_Extracted records_
-------------------------

(** ... with nothing in flight it changes nothing but the window. *)
Lemma quiet_ack t segment acts o :
  tcb_wf t -> tracked o t acts -> segment_ok segment -> sequence segment = recv_next t ->
  payload_len segment = 0 -> flags segment = ACK -> acknowledgment segment = Some (send_next t) ->
  send_unacked t = send_next t -> state t = Established ->
  exists t', on_synchronized_segment t segment acts = (t', Ok acts) /\
    state t' = Established /\ same_sender t t' /\ recv_next t' = recv_next t.
Proof.
  intros W H Hseg Es Ep Ef Ea Eu Hs. rewrite bare_ack_step by done.
  destruct (update_send_window_sender segment t) as [[U1 U2] U3].
  pose proof (update_send_window_state segment t) as U4.
  rewrite process_ack_quiet; [|cbn; by rewrite U2|by rewrite U1, U2|by rewrite U4, Hs].
  eexists. split; [reflexivity|]. rewrite U4. done.
Qed.

(** ... in FIN-WAIT-1 or LAST-ACK it ends the wait. *)
Lemma fin_acknowledged tm t segment :
  tcb_wf t -> timers_ok t tm -> segment_ok segment -> sequence segment = recv_next t ->
  payload_len segment = 0 -> flags segment = ACK -> acknowledgment segment = Some (send_next t) ->
  state t = FinWait1 \/ state t = LastAck ->
  exists t' acts', on_segment t segment = (t', Ok acts') /\
    state t' = (if bool_decide (state t = FinWait1) then FinWait2 else Closed) /\
    send_unacked t' = send_next t /\ send_next t' = send_next t /\ recv_next t' = recv_next t.
Proof.
  intros W T Hseg Es Ep Ef Ea Hs.
  assert (Sy : synchronized (state t)) by (by destruct Hs as [-> | ->]).
  rewrite on_segment_open by (done || by rewrite Ef).
  rewrite bare_ack_step by done.
  destruct (update_send_window_ok _ segment t [] W Hseg (tracked_start tm t W T)) as (W1 & T1 & S1 & N1 & _).
  destruct (update_send_window_sender segment t) as [[U1 U2] U3].
  set (seg1 := mkSegment _ _ _ _ _).
  destruct (process_ack_fin _ seg1 (peer_window t) false _ [] W1 T1) as (t2 & acts2 & -> & P1 & P2 & P3 & P4).
  { cbn. by rewrite U2. }
  { by rewrite S1. }
  rewrite S1 in P1. rewrite U2 in P2, P3. rewrite U3 in P4. by eauto 10.
Qed.

(** ** A FIN without data *)

(** The peer's FIN on an idle block is taken and acknowledged. *)
Lemma fin_taken t segment :
  tcb_wf t -> segment_ok segment -> sequence segment = recv_next t -> payload_len segment = 0 ->
  flags segment = union_flags FIN ACK -> acknowledgment segment = Some (send_next t) ->
  send_unacked t = send_next t -> 0 < open_window t ->
  state t = Established \/ state t = FinWait2 ->
  exists t' acts', on_segment t segment = (t', Ok (acts' ++ [Send (ack t')])) /\
    state t' = (if bool_decide (state t = Established) then CloseWait else TimeWait) /\
    same_sender t t' /\ recv_next t' = seq_add (recv_next t) 1 /\
    peer_window t' = peer_window (update_send_window segment t).
Proof.
  intros W Hseg Es Ep Ef Ea Eu Hw Hs.
  assert (Sy : synchronized (state t)) by (by destruct Hs as [-> | ->]).
  rewrite on_segment_open by (done || by rewrite Ef). unfold on_synchronized_segment.
  rewrite in_order_acceptable, Ef, Ea, Ep by done.
  change (contains (union_flags FIN ACK) SYN) with false.
  change (contains (union_flags FIN ACK) ACK) with true. rewrite after_self_false. cbn [negb].
  assert (B : beyond_receive_window t segment = false).
  { unfold beyond_receive_window. rewrite Es, before_edge by done. apply andb_false_r. }
  assert (Tr : trim_in_order_segment_to_receive_window t segment = segment).
  { unfold trim_in_order_segment_to_receive_window. rewrite Es, Z.eqb_refl, Ep, Ef. cbn [negb].
    fold (open_window t). rewrite Z.min_l by lia.
    replace (open_window t <=? 0) with false by (symmetry; apply Z.leb_gt; lia).
    rewrite andb_false_r. destruct segment. cbn in *. by subst. }
  rewrite B, Tr. unfold take_segment. rewrite Es, Ef, Ea, Ep.
  destruct (update_send_window_sender segment t) as [[U1 U2] U3].
  pose proof (update_send_window_state segment t) as U4.
  set (t1 := update_send_window segment t) in *. set (seg1 := mkSegment _ _ _ _ _).
  rewrite process_ack_quiet;
    [|cbn; by rewrite U2|by rewrite U1, U2|rewrite U4; by destruct Hs as [-> | ->]].
  unfold state_is, peer_receive_closed. rewrite U4, U3.
  rewrite bool_decide_eq_false_2 by (intros C; by rewrite C in Sy).
  replace (match state t with CloseWait | Closing | LastAck | TimeWait => true | _ => false end)
    with false by (by destruct Hs as [-> | ->]).
  change (carries seg1) with true. cbn [andb].
  replace (sequence seg1 =? recv_next t) with true by (symmetry; apply Z.eqb_refl). cbn [negb].
  unfold take_in_order. change (payload_len seg1) with 0.
  change (contains (flags seg1) FIN) with true. change (0 <? 0) with false.
  replace (receive_available t1 <? 0) with false
    by (symmetry; apply Z.ltb_ge; unfold receive_available, usub, wrap64; apply Z.mod_pos_bound; lia).
  cbv iota. unfold take_fin. set (t2 := set_recv_next _ t1).
  assert (F : exists acts3, on_peer_fin t2 [] =
    (set_state (if bool_decide (state t = Established) then CloseWait else TimeWait) t2, acts3)).
  { unfold on_peer_fin. change (state t2) with (state t1). rewrite U4.
    destruct Hs as [-> | ->]; by eexists. }
  destruct F as [acts3 ->]. unfold answer_with, cancel_delayed_ack, same_sender.
  case_bool; do 2 eexists; (split; [reflexivity|]); unfold t2; tcb_goal; by rewrite U1, U2, ?U3.
Qed.

(** ** Closing *)
Lemma close_sends_fin t :
  tcb_wf t -> state t = Established \/ state t = CloseWait ->
  exists t' acts', on_app_event t Close =
      (t', Ok (acts' ++ [Send (control t' (union_flags FIN ACK) (send_next t));
                         ArmRetransmission (rto_ms (rto t'))])) /\
    state t' = (if bool_decide (state t = Established) then FinWait1 else LastAck) /\
    send_unacked t' = send_unacked t /\ send_next t' = seq_add (send_next t) 1 /\
    recv_next t' = recv_next t /\ open_window t' = open_window t.
Proof.
  intros W Hs. unfold on_app_event, state_is.
  rewrite !bool_decide_eq_false_2 by (intros E; destruct Hs; congruence).
  set (s := if bool_decide (state t = Established) then FinWait1 else LastAck).
  assert (Hclose : forall t0, state t0 = state t -> start_close t0 =
    (set_send_next (seq_add (send_next t0) 1) (set_state s t0),
     [Send (control (set_send_next (seq_add (send_next t0) 1) (set_state s t0)) (union_flags FIN ACK) (send_next t0));
      ArmRetransmission (rto_ms (rto t0))])).
  { intros t0 E. unfold start_close, s. rewrite E. by destruct Hs as [-> | ->]. }
  unfold cancel_delayed_ack. destruct (delayed_ack_pending t); rewrite Hclose by done.
  - exists (set_send_next (seq_add (send_next t) 1) (set_state s (set_delayed_ack_pending false t))),
      [DisarmDelayedAck]. done.
  - exists (set_send_next (seq_add (send_next t) 1) (set_state s t)), []. done.
Qed.

(** A control segment is a well-formed segment to its receiver. *)
Lemma wire_ok t shift fl seq : tcb_wf t -> is_seq seq -> 0 <= shift <= 14 ->
  segment_ok (wire shift (control t fl seq)).
Proof.
  intros W Hq Hsh. unfold wire. split; cbn [sequence acknowledgment window payload_len control
    sc_sequence sc_acknowledgment sc_flags sc_window].
  - done.
  - destruct (contains fl ACK); [by destruct W|done].
  - set (w := if contains fl SYN then _ else _).
    assert (Hw : 0 <= w <= 65535).
    { unfold w, advertised_window, u16_max. fold (open_window t). pose proof (open_window_nonneg t).
      assert (0 <= Z.shiftr (open_window t) (receive_window_scale t)) by (by apply Z.shiftr_nonneg).
      destruct (contains fl SYN); lia. }
    rewrite Z.shiftl_mul_pow2 by lia. assert (0 < 2 ^ shift <= 2 ^ 14)
      by (split; [apply Z.pow_pos_nonneg; lia|apply Z.pow_le_mono_r; lia]).
    assert (w * 2 ^ shift <= 65535 * 2 ^ 14) by (apply Z.mul_le_mono_nonneg; lia).
    split; [apply Z.mul_nonneg_nonneg; lia|]. etrans; [done|]. unfold MAX_WINDOW. done.
  - done.
Qed.

(** ** Opening *)
Lemma connect_plain isn capacity mss scale : open_ok isn capacity mss scale ->
  exists t, connect isn capacity mss scale =
      Ok (t, [Send (control t SYN isn); ArmRetransmission (rto_ms (rto t))]) /\
    state t = SynSent /\ send_unacked t = isn /\ send_next t = seq_add isn 1.
Proof.
  intros (_ & _ & Hm & _). unfold connect. destruct (newreno_new_ok mss Hm) as [-> _].
  eexists. split; [reflexivity|]. done.
Qed.

Lemma from_syn_plain segment isn capacity mss scale : open_ok isn capacity mss scale ->
  flags segment = SYN -> payload_len segment = 0 ->
  exists t, from_syn_with_options segment isn capacity mss scale =
      Ok (t, [Send (control t (union_flags SYN ACK) isn); ArmRetransmission (rto_ms (rto t))]) /\
    state t = SynReceived /\ recv_next t = seq_add (sequence segment) 1 /\
    send_unacked t = isn /\ send_next t = seq_add isn 1 /\
    pending_initial_payload_len t = 0 /\ pending_initial_fin t = false /\ active_open t = false.
Proof.
  intros (_ & Hc & Hm & _) Ef Ep. unfold from_syn_with_options. rewrite Ef, Ep.
  change (negb (contains SYN SYN) || contains SYN ACK || contains SYN RST) with false.
  destruct (Z.ltb_spec capacity 0); [lia|]. destruct (newreno_new_ok mss Hm) as [-> _].
  eexists. split; [reflexivity|]. done.
Qed.

(** SYN-SENT takes the SYN-ACK. *)
Lemma syn_ack_taken t segment :
  state t = SynSent -> flags segment = union_flags SYN ACK -> acknowledgment segment = Some (send_next t) ->
  exists t', on_segment t segment = (t', Ok [DisarmRetransmission; Connected; Send (ack t')]) /\
    state t' = Established /\ send_unacked t' = send_next t /\ send_next t' = send_next t /\
    recv_next t' = seq_add (sequence segment) 1.
Proof.
  intros Hs Ef Ea. unfold on_segment, state_is. rewrite Hs. cbn [bool_decide].
  rewrite bool_decide_eq_false_2, bool_decide_eq_true_2 by done.
  unfold on_syn_sent_segment. rewrite Ef, Ea.
  change (contains (union_flags SYN ACK) ACK) with true.
  change (contains (union_flags SYN ACK) RST) with false.
  change (contains (union_flags SYN ACK) SYN) with true. rewrite Z.eqb_refl. cbn [negb].
  eexists. split; [reflexivity|]. done.
Qed.

(** SYN-RECEIVED takes the final ACK. *)
Lemma final_ack_taken t tm segment :
  tcb_wf t -> timers_ok t tm -> segment_ok segment -> state t = SynReceived -> active_open t = false ->
  pending_initial_payload_len t = 0 -> pending_initial_fin t = false ->
  flags segment = ACK -> payload_len segment = 0 -> sequence segment = recv_next t ->
  acknowledgment segment = Some (send_next t) ->
  exists t', on_segment t segment = (t', Ok [Accepted; DisarmRetransmission]) /\
    state t' = Established /\ send_unacked t' = send_next t /\ send_next t' = send_next t /\
    recv_next t' = recv_next t.
Proof.
  intros W T Hseg Hs Hact Hp Hfin Ef Epl Eq Ea. unfold on_segment, state_is. rewrite Hs, Hact.
  rewrite !bool_decide_eq_false_2 by done. cbn [andb]. rewrite Ef. change (contains ACK RST) with false.
  assert (A : accepts_final_ack t segment = true).
  { unfold accepts_final_ack, state_is, ack_is. rewrite Hs, Ef, Ea, Hp, Hfin, Eq, Z.eqb_refl.
    change (uadd 0 (b2z false)) with 0. rewrite seq_add_0, Z.eqb_refl by (by destruct W). done. }
  unfold complete_passive_handshake, state_is. rewrite Hs, A, bool_decide_eq_true_2 by done. cbn [negb].
  destruct (finish_handshake t []) as [t1 acts1] eqn:F.
  destruct (finish_handshake_ok _ _ _ _ _ F W Hs (tracked_start tm t W T)) as (W1 & T1 & _).
  unfold finish_handshake in F. tcb_simpl. rewrite Hp, Hact in F. cbn in F.
  rewrite Hfin in F. simplify_eq.
  cbn [mret outcome_ret].
  destruct (quiet_ack (set_state Established (set_send_unacked (send_next t) t)) segment
              [Accepted; DisarmRetransmission] (origin_of tm t) W1 T1 Hseg Eq Epl Ef Ea eq_refl eq_refl)
    as (t' & E & S & [U1 U2] & N).
  exists t'. split; [exact E|done].
Qed.

(** ** Properties *)

(** C7: the three-way handshake agrees.  For any initial sequence numbers,
    capacities, segment sizes and window scales, the client's SYN is accepted,
    the server's SYN-ACK connects the client, the client's ACK is accepted by
    the server, and both end ESTABLISHED, each expecting exactly what the
    other sends next with nothing in flight. *)
Theorem handshake_agreement (isn_c cap_c mss_c scale_c isn_s cap_s mss_s scale_s shift : Z) :
  open_ok isn_c cap_c mss_c scale_c -> open_ok isn_s cap_s mss_s scale_s -> 0 <= shift <= 14 ->
  exists c syn arm_c s synack arm_s c' ack s',
    connect isn_c cap_c mss_c scale_c = Ok (c, [Send syn; arm_c]) /\
    from_syn_with_options (wire 0 syn) isn_s cap_s mss_s scale_s = Ok (s, [Send synack; arm_s]) /\
    on_segment c (wire 0 synack) = (c', Ok [DisarmRetransmission; Connected; Send ack]) /\
    on_segment s (wire shift ack) = (s', Ok [Accepted; DisarmRetransmission]) /\
    state c' = Established /\ state s' = Established /\
    recv_next c' = send_next s' /\ recv_next s' = send_next c' /\
    in_flight c' = 0 /\ in_flight s' = 0.
Proof.
  intros Oc Os Hsh.
  destruct (connect_plain _ _ _ _ Oc) as (c & Ec & Sc & Uc & Nc).
  destruct (connect_ok _ _ _ _ Oc) as (c0 & acts0 & Ec0 & Wc & Tc). rewrite Ec in Ec0. simplify_eq.
  set (syn := control c0 SYN (send_unacked c0)) in *.
  destruct (from_syn_plain (wire 0 syn) _ _ _ _ Os eq_refl eq_refl)
    as (s & Es & Ss & Rs & Us & Ns & Ps & Fs & As).
  assert (Ksyn : segment_ok (wire 0 syn)) by (apply wire_ok; [done|by destruct Wc|lia]).
  destruct (from_syn_ok _ _ _ _ _ _ _ Es Os Ksyn) as [Ws Ts].
  set (synack := control s (union_flags SYN ACK) isn_s) in *.
  assert (Ksa : segment_ok (wire 0 synack)) by (apply wire_ok; [done|apply Os|lia]).
  destruct (syn_ack_taken c0 (wire 0 synack) Sc eq_refl) as (c' & E1 & S1 & U1 & N1 & R1);
    [cbn; by rewrite Rs, Nc|].
  pose proof (tcb_step_ok _ c0 (OnSegment (wire 0 synack)) Wc Tc Ksa) as P. cbn [tcb_step] in P.
  rewrite E1 in P. destruct P as [W1 _ _ _ _].
  assert (A : acceptable_seq c' = send_next c')
    by (apply acceptable_seq_idle; [by destruct W1|by destruct W1|congruence]).
  destruct (final_ack_taken s _ (wire shift (ack c')) Ws Ts) as (s' & E2 & S2 & U2 & N2 & R2); try done.
  { apply wire_ok; [done|rewrite A; by destruct W1|lia]. }
  { cbn. by rewrite A, N1, Rs, Nc. }
  { cbn. by rewrite R1, Ns. }
  exists c0, syn, (ArmRetransmission (rto_ms (rto c0))), s, synack, (ArmRetransmission (rto_ms (rto s))), c', (ack c'), s'.
  assert (forall t, send_unacked t = send_next t -> in_flight t = 0)
    by (intros t E; unfold in_flight; rewrite E; apply distance_self).
  split_and!; try done; [by rewrite R1, N2, Ns|by rewrite R2, N1, Rs, Nc|auto with congruence..].
Qed.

-------------------------

_Your objective_
If a line above holds the word "SynSent", copy it.

_Output for this exercise_
    state t = SynSent /\ send_unacked t = isn /\ send_next t = seq_add isn 1.
  state t = SynSent -> flags segment = union_flags SYN ACK -> acknowledgment segment = Some (send_next t) ->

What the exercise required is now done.